Do you have an emergency vet anywhere near you? If you can, it may be a good idea to see them. You never know, she may have an infection or something that can be treated. If nothing else, they have access to stronger painkillers that will keep her comfortable until you see your own vet. 
(It's a horrible time, isn't it, when you know your dog is nearing the end, but you can't quite see where the end is. Making that sort of decision is one of the hardest things I've ever done. Take care.)


----------



## Yaichi's Mom (Jul 21, 2012)

I am so very sorry to read this.....you must be almost frantic with worry.

It becomes so difficult when our precious older golds are struggling.

I am no expert or am I formally medically trained,

I can only share what I would do.

First check your precious Phoebe's gums ....are they pink or are they pale to white/grey? 

Is it possible that you have given her too much Tramadol?

Check her abdomen...is it normal and flat relative to weight or does it seem swollen and distended?

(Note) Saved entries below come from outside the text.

(* ===== verification/PhyMenu.v ===== *)
(** * The menu of the PHY firmware

    The loop of [main] in [helloworld.c]: every choice is served, and the packet
    generators run exactly when the operator asked for it last. *)

From stdpp Require Import strings.
From S2P Require Import Prelude PhyTables Phy.

Create HintDb aside.

Section Menu.
Context `{Board}.
Local Open Scope fw_scope.

(** Events that neither take a choice nor write a peripheral register. *)
Definition aside (e : fevent) : Prop :=
  match e with FOut32 _ _ | FInbyte _ => False | _ => True end.

(** [m] returns, and does nothing but that. *)
Definition only_aside {A} (m : F A) : Prop :=
  ∀ tr, ∃ a es, m tr = Some (a, es ++ tr) ∧ Forall aside es.

Lemma aside_ret {A} (a : A) : only_aside (fret a).
Proof. intros tr. by exists a, []. Qed.

Lemma aside_bind {A B} (m : F A) (k : A → F B) :
  only_aside m → (∀ a, only_aside (k a)) → only_aside (fbind m k).
Proof.
  intros Hm Hk tr. destruct (Hm tr) as (a & es & E & He).
  destruct (Hk a (es ++ tr)) as (b & es' & E' & He'). exists b, (es' ++ es).
  unfold fbind. rewrite E, E', app_assoc. split; [done|]. by apply Forall_app.
Qed.

Lemma aside_emit e : aside e → only_aside (femit e).
Proof. intros He tr. exists tt, [e]. by split; [|constructor]. Qed.

Lemma aside_ask {A} (f : list fevent → A) e : (∀ a, aside (e a)) → only_aside (fask f e).
Proof. intros He tr. exists (f tr), [e (f tr)]. by split; [|constructor]. Qed.

#[local] Hint Resolve aside_ret aside_bind : aside.

Lemma aside_print s : only_aside (print s).
Proof. by apply aside_emit. Qed.

Lemma aside_printf s args : only_aside (xil_printf s args).
Proof. by apply aside_emit. Qed.

Lemma aside_in32 a : only_aside (Xil_In32 a).
Proof. by apply aside_ask. Qed.

#[local] Hint Resolve aside_print aside_printf aside_in32 : aside.

(** The last value written to a register, and what the operator last asked of the
    generators: 1 holds them. *)
Fixpoint last_out (a : Z) (tr : list fevent) : option Z :=
  match tr with
  | [] => None
  | FOut32 b v :: tr => if b =? a then Some v else last_out a tr
  | _ :: tr => last_out a tr
  end.

Fixpoint asked (tr : list fevent) : Z :=
  match tr with
  | [] => 1
  | FInbyte c :: tr => if c =? 114 then 1 else if c =? 116 then 0 else asked tr
  | _ :: tr => asked tr
  end.

(** The choices taken, oldest first. *)
Fixpoint choices (tr : list fevent) : list Z :=
  match tr with
  | [] => []
  | FInbyte c :: tr => choices tr ++ [c]
  | _ :: tr => choices tr
  end.

(** Both generators do what the operator asked for last. *)
Definition gen_ok (tr : list fevent) : Prop :=
  last_out (GEN_CHECK_0 + 0x3) tr = Some (asked tr) ∧
  last_out (GEN_CHECK_1 + 0x3) tr = Some (asked tr).

Lemma aside_obs es tr :
  Forall aside es →
  (∀ a, last_out a (es ++ tr) = last_out a tr) ∧ asked (es ++ tr) = asked tr ∧
  choices (es ++ tr) = choices tr.
Proof. induction 1 as [|e es He _ IH]; [done|]. by destruct e. Qed.

Lemma aside_gen_ok es tr : Forall aside es → gen_ok (es ++ tr) ↔ gen_ok tr.
Proof. intros He. unfold gen_ok. destruct (aside_obs es tr He) as (Ho & -> & _). by rewrite !Ho. Qed.

Section Clock.
Context (d : Z) (Hclock : clock_ok d).

Lemma aside_sleep ms : 0 ≤ ms ≤ 2000 → only_aside (ael2005_sleep ms).
Proof.
  intros Hms tr. destruct (sleep_ok d Hclock ms tr Hms) as (ts & r0 & r & E & _ & _ & Hts).
  exists XST_SUCCESS, (ts ++ [FTime r0]). rewrite <- app_assoc. split; [exact E|].
  apply Forall_app. split; [|by constructor]. revert Hts. apply Forall_impl. by intros [].
Qed.

#[local] Hint Extern 1 (only_aside (ael2005_sleep _)) => apply aside_sleep; lia : aside.
#[local] Hint Extern 1 (only_aside (femit _)) => by apply aside_emit : aside.
#[local] Hint Extern 1 (only_aside (mdio_read _ _)) => by apply aside_ask : aside.

Lemma aside_read phy e a : only_aside (ael2005_read phy e a).
Proof. unfold ael2005_read. auto with aside. Qed.

Lemma aside_write phy e a v : only_aside (ael2005_write phy e a v).
Proof. unfold ael2005_write. auto with aside. Qed.

#[local] Hint Resolve aside_read aside_write : aside.

Lemma aside_i2c_loop k phy : only_aside (i2c_read_loop k phy).
Proof.
  induction k as [|k IH]; cbn [i2c_read_loop]; [auto with aside|].
  apply aside_bind; [auto with aside|intros _]. apply aside_bind; [auto with aside|intros st].
  case_match; auto with aside.
Qed.

Lemma aside_i2c_read phy da wa : only_aside (ael2005_i2c_read phy da wa).
Proof. unfold ael2005_i2c_read. auto using aside_i2c_loop with aside. Qed.

Lemma aside_table dev t : only_aside (write_table dev t).
Proof. revert t. fix IH 1. intros [|a [|v t]]; cbn [write_table]; auto with aside. Qed.

#[local] Hint Resolve aside_i2c_read aside_table : aside.

Lemma aside_initialize dev mode : only_aside (test_initialize dev mode).
Proof. unfold test_initialize, ael2005_initialize. auto 20 with aside. Qed.

#[local] Hint Resolve aside_initialize : aside.

Lemma aside_dump k dev s value : only_aside (dump_bytes k dev s value).
Proof.
  revert s value. induction k as [|k IH]; intros s value; cbn [dump_bytes]; auto with aside.
Qed.

#[local] Hint Resolve aside_dump : aside.

Lemma aside_ports k port st : only_aside (init_ports k port st).
Proof.
  revert port st. induction k as [|k IH]; intros port st; cbn [init_ports]; [auto with aside|].
  apply aside_bind; [|auto]. unfold port_step, choose_mode.
  apply aside_bind; [auto with aside|intros _]. apply aside_bind; [auto with aside|intros v].
  repeat case_match; auto 20 with aside.
  do 3 (apply aside_bind; [auto with aside|intros ?]).
  apply aside_bind; [auto with aside|intros r]. repeat case_match; auto with aside.
Qed.

Lemma aside_status k i : only_aside (status_loop k i).
Proof.
  revert i. induction k as [|k IH]; intros i; cbn [status_loop]; [auto with aside|].
  do 3 (apply aside_bind; [auto with aside|intros ?]).
  apply aside_bind; [case_match; auto with aside|auto].
Qed.

Lemma gen_check_ok v tr :
  gen_check v tr = Some (tt, FOut32 (GEN_CHECK_1 + 3) v :: FOut32 (GEN_CHECK_0 + 3) v :: tr).
Proof. done. Qed.

Lemma menu_choice {A} c (m : F A) tr :
  gen_ok tr → only_aside m → c ≠ 114 → c ≠ 116 →
  ∃ st' tr', m (FInbyte c :: tr) = Some (st', tr') ∧ gen_ok tr' ∧ choices tr' = choices tr ++ [c].
Proof.
  intros Hg Hm H1 H2. destruct (Hm (FInbyte c :: tr)) as (st' & es & -> & He).
  eexists _, _. split; [done|]. rewrite aside_gen_ok by done.
  destruct (aside_obs es (FInbyte c :: tr) He) as (_ & _ & ->). split; [|done].
  unfold gen_ok. cbn [last_out asked]. by destruct (Z.eqb_spec c 114), (Z.eqb_spec c 116).
Qed.

Lemma gen_choice {A} c v (m : F A) tr :
  asked (FInbyte c :: tr) = v → only_aside m →
  ∃ a tr', (gen_check v ;; m) (FInbyte c :: tr) = Some (a, tr') ∧
    gen_ok tr' ∧ choices tr' = choices tr ++ [c].
Proof.
  intros Ha Hm. unfold fbind at 1. rewrite gen_check_ok. set (tr0 := FOut32 _ _ :: _).
  destruct (Hm tr0) as (a & es & -> & He). exists a, (es ++ tr0). split; [done|].
  rewrite aside_gen_ok by done. destruct (aside_obs es tr0 He) as (_ & _ & ->). split; [|done].
  split; cbn [tr0 last_out]; rewrite !Z.eqb_refl; [|by rewrite <- Ha].
  rewrite <- Ha. by destruct (_ =? _).
Qed.

(** Every choice is served. *)
Lemma menu_step_ok st tr :
  gen_ok tr →
  ∃ c st' tr', menu_step st tr = Some (st', tr') ∧ gen_ok tr' ∧ choices tr' = choices tr ++ [c].
Proof.
  intros Hg. unfold menu_step.
  assert (only_aside print_menu) as Hm by (unfold print_menu; auto 10 with aside).
  unfold fbind at 1. destruct (Hm tr) as ([] & es & -> & He).
  apply (aside_gen_ok es tr He) in Hg. destruct (aside_obs es tr He) as (_ & _ & <-).
  set (tr0 := es ++ tr) in *. unfold fbind at 1, fask at 1. set (c := b_inbyte tr0).
  exists c. destruct (Z.eqb_spec c 105); [apply menu_choice; [done|apply aside_ports|lia..]|].
  destruct (Z.eqb_spec c 114) as [E|?].
  { apply gen_choice; [by rewrite E|auto with aside]. }
  destruct (Z.eqb_spec c 116) as [E|?].
  { apply gen_choice; [by rewrite E|auto with aside]. }
  destruct (Z.eqb_spec c 115); apply menu_choice; try done; [|apply aside_ret].
  unfold test_status, dump_counters.
  apply aside_bind; [apply aside_bind; [apply aside_status|auto with aside]|intros _].
  auto 20 with aside.
Qed.

Lemma menu_loop_ok n st tr :
  gen_ok tr →
  ∃ cs st' tr', menu_loop n st tr = Some (st', tr') ∧ gen_ok tr' ∧
    choices tr' = choices tr ++ cs ∧ length cs = n.
Proof.
  revert st tr. induction n as [|n IH]; intros st tr Hg.
  { exists [], st, tr. split; [done|]. split; [done|]. by rewrite app_nil_r. }
  cbn [menu_loop]. unfold fbind.
  destruct (menu_step_ok st tr Hg) as (c & st1 & tr1 & -> & Hg1 & Hc).
  destruct (IH st1 tr1 Hg1) as (cs & st' & tr' & -> & Hg' & Hc' & Hl).
  exists (c :: cs), st', tr'. split; [done|]. split; [done|].
  rewrite Hc', Hc, <- app_assoc. split; [done|]. simpl. by rewrite Hl.
Qed.

(** The firmware starts with the generators held and serves [n] choices. *)
Lemma fw_main_ok n uninit :
  ∃ st tr, fw_main n uninit [] = Some (st, tr) ∧ length (choices tr) = n ∧ gen_ok tr.
Proof.
  unfold fw_main, fbind at 1, femit at 1. unfold fbind at 1. rewrite gen_check_ok. set (tr0 := FOut32 _ _ :: _).
  assert (gen_ok tr0) as Hg.
  { split; cbn [tr0 last_out asked]; rewrite !Z.eqb_refl; [by destruct (_ =? _)|done]. }
  unfold fbind. destruct (aside_ports 4 0 (mkFw uninit (replicate 4 (-1))) tr0) as (st & es & -> & He).
  apply (aside_gen_ok es tr0 He) in Hg.
  destruct (menu_loop_ok n st _ Hg) as (cs & st' & tr' & -> & Hg' & Hc & Hl).
  exists st', tr'. split; [done|]. split; [|done]. rewrite Hc.
  destruct (aside_obs es tr0 He) as (_ & _ & ->). done.
Qed.

End Clock.
End Menu.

Is she mobile when you ask her to be? In other words can/will she get up and walk?

If her gums are pale and/or her abdomen is swollen I would get her to a veterinary ER right away.

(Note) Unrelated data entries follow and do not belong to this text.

(* ===== verification/Demo.v ===== *)
(** * A concrete kernel, device and user

    Instances of the classes [Kernel] and [Libnl] in which every call
    succeeds, and small states of the driver.  They show that the hypotheses
    of the theorems can hold together, and let the definitions be run. *)

From S2P Require Import Prelude Mem Occp Opcode Kernel Packet Stream Xmit Poll Ring Ghost Genl.
From S2P Require Import Probe Hw Module Regs DmaCmd Timer Netlink Recv UserLib Text DriverCtrl.
From S2P Require Import EndToEnd.

(** ** The kernel *)

Definition demo_bar : Z := 0x10000000.
Definition demo_page : Z := demo_bar + occp_worker_off WORKER_NF10 + offsetof W_pageWindow OccpWorkerRegisters.
Definition demo_window : Z := config_addr demo_bar WORKER_NF10.

(** A paged register file behind the window; every other register reads as
    the number that a worker returns for success. *)
Definition demo_mmio (tr : list event) (a : Z) : Z :=
  if (demo_window <=? a) && (a <? demo_window + OCCP_WORKER_CONFIG_SIZE) then
    default 0 (page ← page_of demo_page tr; last_write demo_page a page tr)
  else OCCP_SUCCESS_RESULT.

Fixpoint dma_allocs (tr : list event) : Z :=
  match tr with
  | [] => 0
  | EvDmaAlloc _ _ _ :: tr => 1 + dma_allocs tr
  | _ :: tr => dma_allocs tr
  end.

Definition max_list (l : list Z) : Z := foldr Z.max 0 l.

(** The address after all the interfaces that are live. *)
Definition demo_netdev (tr : list event) : Z := 1 + max_list (netdev_live tr).

Definition demo_ether (d : net_device) : net_device :=
  set_dev_addr (replicate 32 0) (set_addr_len 6 (set_hard_header_len 14 d)).

Definition demo (ghost : bool) : Kernel := {|
  DRIVER_GHOST := ghost;
  DRIVER_LOOPB := false;
  k_jiffies := λ tr, Z.of_nat (length tr);
  k_HZ := 250;
  k_mmio := demo_mmio;
  k_kmalloc := λ _ _, 0x20000000;
  k_dma_alloc := λ tr _, (0x20000000 + 0x8000000 * dma_allocs tr,
                          0x40000000 + 0x8000000 * dma_allocs tr);
  k_alloc_netdev := demo_netdev;
  k_dev_alloc_skb := λ _ _, true;
  k_pci_enable_device := λ _, 0;
  k_pci_request_region := λ _, 0;
  k_pci_ioremap_bar := λ _, demo_bar;
  k_pci_resource_len := 2 ^ 24;
  k_dma_set_mask := λ _, 0;
  k_dma_set_coherent_mask := λ _, 0;
  k_pci_register_driver := λ _, 0;
  k_pci_device_present := λ _, true;
  k_register_netdev := λ _, 0;
  k_ether_setup := demo_ether;
  k_eth_type_trans := λ bs, htons (256 * znth bs 12 + znth bs 13);
  k_ip_fast_csum := λ _ _, 0;
  k_is_valid_ether_addr := λ a, Z.even (znth a 0);
  k_genl_register_family := λ _, 0;
  k_genl_unregister_family := λ _, 0;
  k_genl_register_ops := λ _ _, 0;
  k_genlmsg_new := λ _, true;
  k_genlmsg_put_reply := λ _, true;
  k_nla_put := λ _ _ _, 0;
  k_genlmsg_reply := λ _, 0;
|}.

Lemma max_list_ge l x : x ∈ l → x ≤ max_list l.
Proof.
  induction l as [|y l IH]; intros Hx; [by apply elem_of_nil in Hx|]. simpl.
  apply elem_of_cons in Hx as [->|Hx]; [lia|]. specialize (IH Hx). lia.
Qed.

Lemma max_list_nonneg l : 0 ≤ max_list l.
Proof. induction l; simpl; lia. Qed.

Lemma demo_alloc_fresh g : @alloc_fresh (demo g).
Proof.
  intros tr. right. simpl. unfold demo_netdev. intros Hin. apply max_list_ge in Hin. lia.
Qed.

Lemma demo_ether_ok g : @ether_setup_ok (demo g).
Proof. by split. Qed.

Lemma demo_services_ok g : @services_ok (demo g).
Proof.
  split; simpl; try done. intros tr. unfold demo_netdev.
  pose proof (max_list_nonneg (netdev_live tr)). lia.
Qed.

Lemma demo_reply_ok g : @reply_ok (demo g).
Proof. done. Qed.

(** ** A driver with two buffers in each direction and nothing in them *)

Definition blank_stats : net_device_stats := mkStats 0 0 0 0 0 0.

Definition demo_netdevs : gmap Z net_device :=
  list_to_map (map (λ p, (p, mkNetDevice (init_mac_addr 6 p ++ replicate 26 0) 6 14 0 0 true true 0
                               blank_stats)) [1; 2; 3; 4]).

(** Fresh memory reads as 1 in the TX region, where a flag that is not zero
    means free, and as 0 in the RX region, where it means empty. *)
Definition demo_ram : mem :=
  mkMem (λ a, if a <? 0x20000 then 1 else 0) ∅ [(0x10000, 4136); (0x20000, 4136)].

Definition demo_tx : dma_stream := stream_pointers 0x10000 2 (demo_bar + 0x100000).
Definition demo_rx : dma_stream := stream_pointers 0x20000 2 (demo_bar + 0x200000).

Definition demo_drv : drv :=
  mkDrv [1; 2; 3; 4] demo_netdevs demo_bar (2 ^ 24) 0x10000 0x40000000 0x20000 0x48000000
    demo_tx demo_rx 2 (region_size 2) 0 demo_window (demo_bar + occp_worker_off WORKER_NF10)
    (Z.lor HW_FOUND HW_INIT) demo_ram [(demo_bar, 2 ^ 24)] true [].

Lemma demo_stream_wf va door :
  va = 0x10000 ∨ va = 0x20000 → stream_wf demo_ram 2 (stream_pointers va 2 door).
Proof.
  intros Hva. split.
  - unfold DMA_CPU_BUFS. lia.
  - simpl. lia.
  - destruct Hva as [->| ->]; reflexivity.
  - destruct Hva as [->| ->]; reflexivity.
  - simpl. rewrite !elem_of_cons. destruct Hva as [->| ->]; auto.
Qed.

Lemma demo_device_up : device_up demo_drv.
Proof.
  split; try reflexivity.
  - exists 1%nat. split; [lia|reflexivity].
  - apply demo_stream_wf. auto.
  - apply demo_stream_wf. auto.
  - exists demo_bar. split; [|split; reflexivity]. exists (2 ^ 24).
    split; [simpl; apply list_elem_of_here|]. rewrite sizeof_OccpSpace_val. lia.
Qed.

Lemma demo_flags_initial : flags_initial demo_drv.
Proof.
  intros j Hj. assert (j = 0 ∨ j = 1) as [->| ->] by (simpl in Hj; lia);
    (split; [by vm_compute|by vm_compute]).
Qed.

Lemma demo_disjoint :
  disjoint_streams (dma_cpu_bufs demo_drv) (tx_dma_stream demo_drv) (rx_dma_stream demo_drv).
Proof. left. vm_compute. done. Qed.

Lemma demo_netdevs_wf : netdevs_wf demo_drv.
Proof.
  split; [done| |].
  - apply (bool_decide_unpack _). by vm_compute.
  - intros p Hp. simpl in Hp. rewrite !elem_of_cons in Hp.
    destruct Hp as [->|[->|[->|[->|Hp]]]]; [vm_compute; by eexists..|]. by apply elem_of_nil in Hp.
Qed.

Definition demo_sys : system := mkSys demo_drv 0 0.

Lemma demo_hw_rel : hw_rel demo_sys (hw_idle []).
Proof.
  apply (device_up_rel demo_drv);
    auto using demo_device_up, demo_flags_initial, demo_disjoint, demo_netdevs_wf.
Qed.

(** A packet of forty bytes. *)
Definition demo_skb : sk_buff := mkSkb [] (replicate 40 7) 40.

Lemma demo_frame : skb_frame demo_skb.
Proof.
  split; [cbn; lia|]. split; [vm_compute; discriminate|]. split; [vm_compute; discriminate|].
  split; [by apply Forall_replicate|done].
Qed.

Lemma demo_paged : @paged_device (demo false) (page_addr demo_drv) (nf10_regs demo_drv).
Proof.
  intros tr off page v Hoff Hp Hl. simpl k_mmio. unfold demo_mmio.
  change (nf10_regs demo_drv) with demo_window in *. change (page_addr demo_drv) with demo_page in *.
  decide_test (demo_window <=? demo_window + off) true.
  decide_test (demo_window + off <? demo_window + OCCP_WORKER_CONFIG_SIZE) true.
  cbn [andb]. rewrite Hp. cbn. by rewrite Hl.
Qed.

Lemma demo_window_ok : window_ok demo_drv.
Proof. apply device_up_window, demo_device_up. Qed.

(** A packet for the second interface in the first RX slot. *)
Definition demo_arrived : drv :=
  set_ram (mput demo_ram demo_rx 0 (replicate 40 9) (rx_set_dst_iface 0 1) 1) demo_drv.

Lemma demo_arrived_rel :
  hw_rel (mkSys demo_arrived 0 1)
    (mkHw [] [] [] [(replicate 40 9, 8)] [(replicate 40 9, 8)] []).
Proof.
  destruct (@hw_arrive demo_drv 0 0 (hw_idle []) (replicate 40 9) 8) as [_ Hr];
    [apply demo_hw_rel|by vm_compute..|lia|exact Hr].
Qed.

(** ** A ghost driver: the two streams share one region *)

Definition demo_ghost : drv :=
  mkDrv [1; 2; 3; 4] demo_netdevs 0 0 0 0 0x20000 0 (stream_pointers 0x20000 2 0)
    (stream_pointers 0x20000 2 0) 2 (region_size 2) 0 0 0 0 demo_ram [] false [].

Lemma demo_ghost_rel : ghost_rel demo_ghost (mkWire [] []).
Proof.
  split; try done.
  - apply ring_empty; [apply demo_stream_wf; auto|]. intros j Hj.
    assert (j = 0 ∨ j = 1) as [->| ->] by (simpl in Hj; lia); by vm_compute.
  - destruct demo_netdevs_wf. by split.
  - intros j Hj. left. assert (j = 0 ∨ j = 1) as [->| ->] by (simpl in Hj; lia); by vm_compute.
Qed.

(** The same driver before [enable_ghosting]. *)
Definition demo_unloaded : drv :=
  mkDrv [0; 0; 0; 0] ∅ 0 0 0 0 0 0 (mkStream 0 0 0 0 0) (mkStream 0 0 0 0 0) DMA_CPU_BUFS 0 0 0 0 0
    (mkMem (λ _, 0) ∅ []) [] false [].

(** ** A socket over the driver *)

(** Generic netlink hands the attributes of a request to the handler. *)
Definition demo_deliver (bytes : list Z) : genl_info := λ ty,
  t ← parse_attrs bytes;
  off ← t ty;
  len ← Nl.nla_len bytes off;
  Some (mkAttr (Some (attr_bytes bytes off)) len).

Lemma demo_delivers : delivers demo_deliver.
Proof.
  intros pid seq family flags cmd version l Hok Hl ty Hty.
  destruct (wire_attrs pid seq family flags cmd version l Hok Hl) as (t & Hp & Ht).
  specialize (Ht ty ltac:(lia)). unfold need_attr, demo_deliver. rewrite Hp. cbn.
  destruct (Nl.find_attr ty l) as [bs|]; [|by rewrite Ht].
  destruct Ht as (off & -> & Hat). pose proof Hat as (_ & Hlen & _).
  destruct (attr_bytes_ok _ _ _ Hat) as [rest E]. exists rest. cbn. rewrite Hlen. cbn.
  by rewrite E.
Qed.

Fixpoint find_op `{Kernel} (cmd : Z) (ops : list (Z * (option genl_info → M Z)))
    : option (option genl_info → M Z) :=
  match ops with
  | [] => None
  | o :: ops => if o.1 =? cmd then Some o.2 else find_op cmd ops
  end.

(** The reply of the driver in state [s] to the request [bytes]. *)
Definition demo_serve `{Kernel} (s : drv) (bytes : list Z) : list datagram :=
  match
    cmd ← bytes !! 16%nat;
    h ← find_op cmd genl_all_ops;
    match h (Some (demo_deliver bytes)) s with
    | Ok _ s' => a ← last_reply s'; Some (wire_msg 0 7 20 0 cmd 1 a)
    | _ => None
    end
  with Some d => [Datagram d] | None => [] end.

Definition demo_libnl `{Kernel} (s : drv) : Libnl := {|
  l_socket_alloc := λ _, true;
  l_genl_connect := λ _, 0;
  l_genl_ctrl_resolve := λ _, 20;
  l_nlmsg_alloc := λ _, true;
  l_pagesize := 4096;
  l_pid := 1;
  l_seq_next := λ _, 7;
  l_seq_expect := λ _, 7;
  l_send := λ _ bs, zlen bs;
  l_copied := λ _ _, true;
  l_recv := λ tr, match tr with UMsgFree :: USend bytes _ :: _ => demo_serve s bytes | _ => [] end;
|}.

Section Sockets.
Context `{Kernel} (s : drv).

Lemma demo_socket_ok : @socket_ok (demo_libnl s) 20.
Proof. split; simpl; try done. intros _ bs. apply zlen_nonneg. Qed.

Lemma demo_served h cmd l tr :
  find_op (u8 cmd) genl_all_ops = Some h →
  let bytes := @request_bytes (demo_libnl s) 20 cmd l tr in
  @served (demo_libnl s) demo_deliver h s bytes (@asked (demo_libnl s) 20 bytes tr).
Proof.
  intros Hh bytes s' a Hrun Hlast. exists 0, 20, (u8 cmd), 1, []. split; [done|].
  simpl l_recv. unfold demo_serve.
  replace (bytes !! 16%nat) with (Some (u8 cmd)) by done.
  rewrite !Nl.some_bind, Hh, Nl.some_bind, Hrun, Hlast. done.
Qed.

End Sockets.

I am so sorry that you are facing this...praying for a positive outcome for you both...hugs...


----------



## iGirl (Oct 5, 2009)

Thanks all - she's still not eating but did get up and come over by me tonight and laid down - she took some bites of grilled cheese crusts. I'll try her with some canned food in the morning (something she really loves). She since also moved around a couple of other times, so I do think the extra Tramadol helped her. There's no way she had too much of it - she was on just 1/2 dose and I only increased it to a full dose which is still actually much less than the recommended amount for a 65lb dog. It looks like she's going to rest through the night, so we're hopeful for tomorrow.

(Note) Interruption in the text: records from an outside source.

(* ===== verification/UserCorrect.v ===== *)
(** * Correctness of the user-space side

    Netlink messages at the level of bytes, the register library and the
    control utility, alone and together with the driver; with instances at the
    socket of [Demo], behind which the driver itself answers. *)

From stdpp Require Import strings.
From S2P Require Import Prelude Mem Occp Opcode Kernel Packet Stream Xmit Poll Ring Ghost Genl.
From S2P Require Import Probe Hw Module Regs DmaCmd Timer Netlink Recv UserLib Text DriverCtrl.
From S2P Require Import Examples EndToEnd Demo.

(** ** The register library over the driver *)

(** A read through the library returns 0 and the value last written to the register,
    and leaves neither a message nor a socket behind. *)
Theorem lib_read_returns_last_write `{Kernel} `{Libnl} deliver family s f addr val v tr :
  delivers deliver → reply_ok → socket_ok family →
  window_ok s → paged_device (page_addr s) (nf10_regs s) → holds s f → f !! addr = Some v →
  served deliver genl_cmd_reg_rd s (rd_bytes_of family addr tr)
    (asked family (rd_bytes_of family addr tr) tr) →
  ∃ tr', nf10_reg_rd addr val tr = UOk (0, v) tr' ∧ unet tr' = unet tr.
Proof.
  intros Hd Hk Hsk Hw Hdev Hf Hv Hs. eexists. split.
  - by apply (lib_rd_returns deliver Hd Hk family Hsk s f).
  - simpl. destruct (unet tr). simpl. f_equal; lia.
Qed.

(** The driver after a write of 7 to the register 0x100004. *)
Definition demo_written : drv :=
  match @genl_cmd_reg_wr (demo false) (Some (wr_info 0x100004 7)) demo_drv with
  | Ok _ s => s | _ => demo_drv end.

Lemma demo_written_holds : window_ok demo_written ∧ holds demo_written {[0x100004 := 7]}.
Proof.
  destruct (wr_info_carries 0x100004 7) as [C1 C2]; [done..|].
  destruct (@reg_wr_holds (demo false) (demo_reply_ok false) (wr_info 0x100004 7) demo_drv ∅
    0x100004 7 demo_window_ok) as (tr & Hrun & Hh); [by intros b w ?|done..|].
  unfold demo_written. rewrite Hrun. split; [apply window_trace, demo_window_ok|exact Hh].
Qed.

Since her incident in late 2016 we've been watching her closely and quite optimistic after her amazing recovery, but at the same time dreading the inevitable as those kind of problems really don't get better, only worse with age. Maybe this is just a minor thing, but the best we can do right now is keep her comfortable until we find out.

Thanks again!


----------



## dlmrun2002 (Mar 4, 2011)

Prayers for comfort sent your way for Phoebe and her great pack. 

dlm ny country


----------



## swishywagga (Nov 13, 2012)

Sending lots of positive thoughts, prayers and hugs to your precious Pheobe.


----------



## Lennap (Jul 9, 2010)

I am praying for you and Phoebe - that you will be able to keep her comfortable, and that you will know when it is time. HUGS to you


----------



## iGirl (Oct 5, 2009)

Not much different this morning. I gave her an extra 1/2 Tramadol (25mg) before bedtime last night so she would be comfortable through the night. Some time after I went to bed she managed to come in to her usual spot in the bedroom!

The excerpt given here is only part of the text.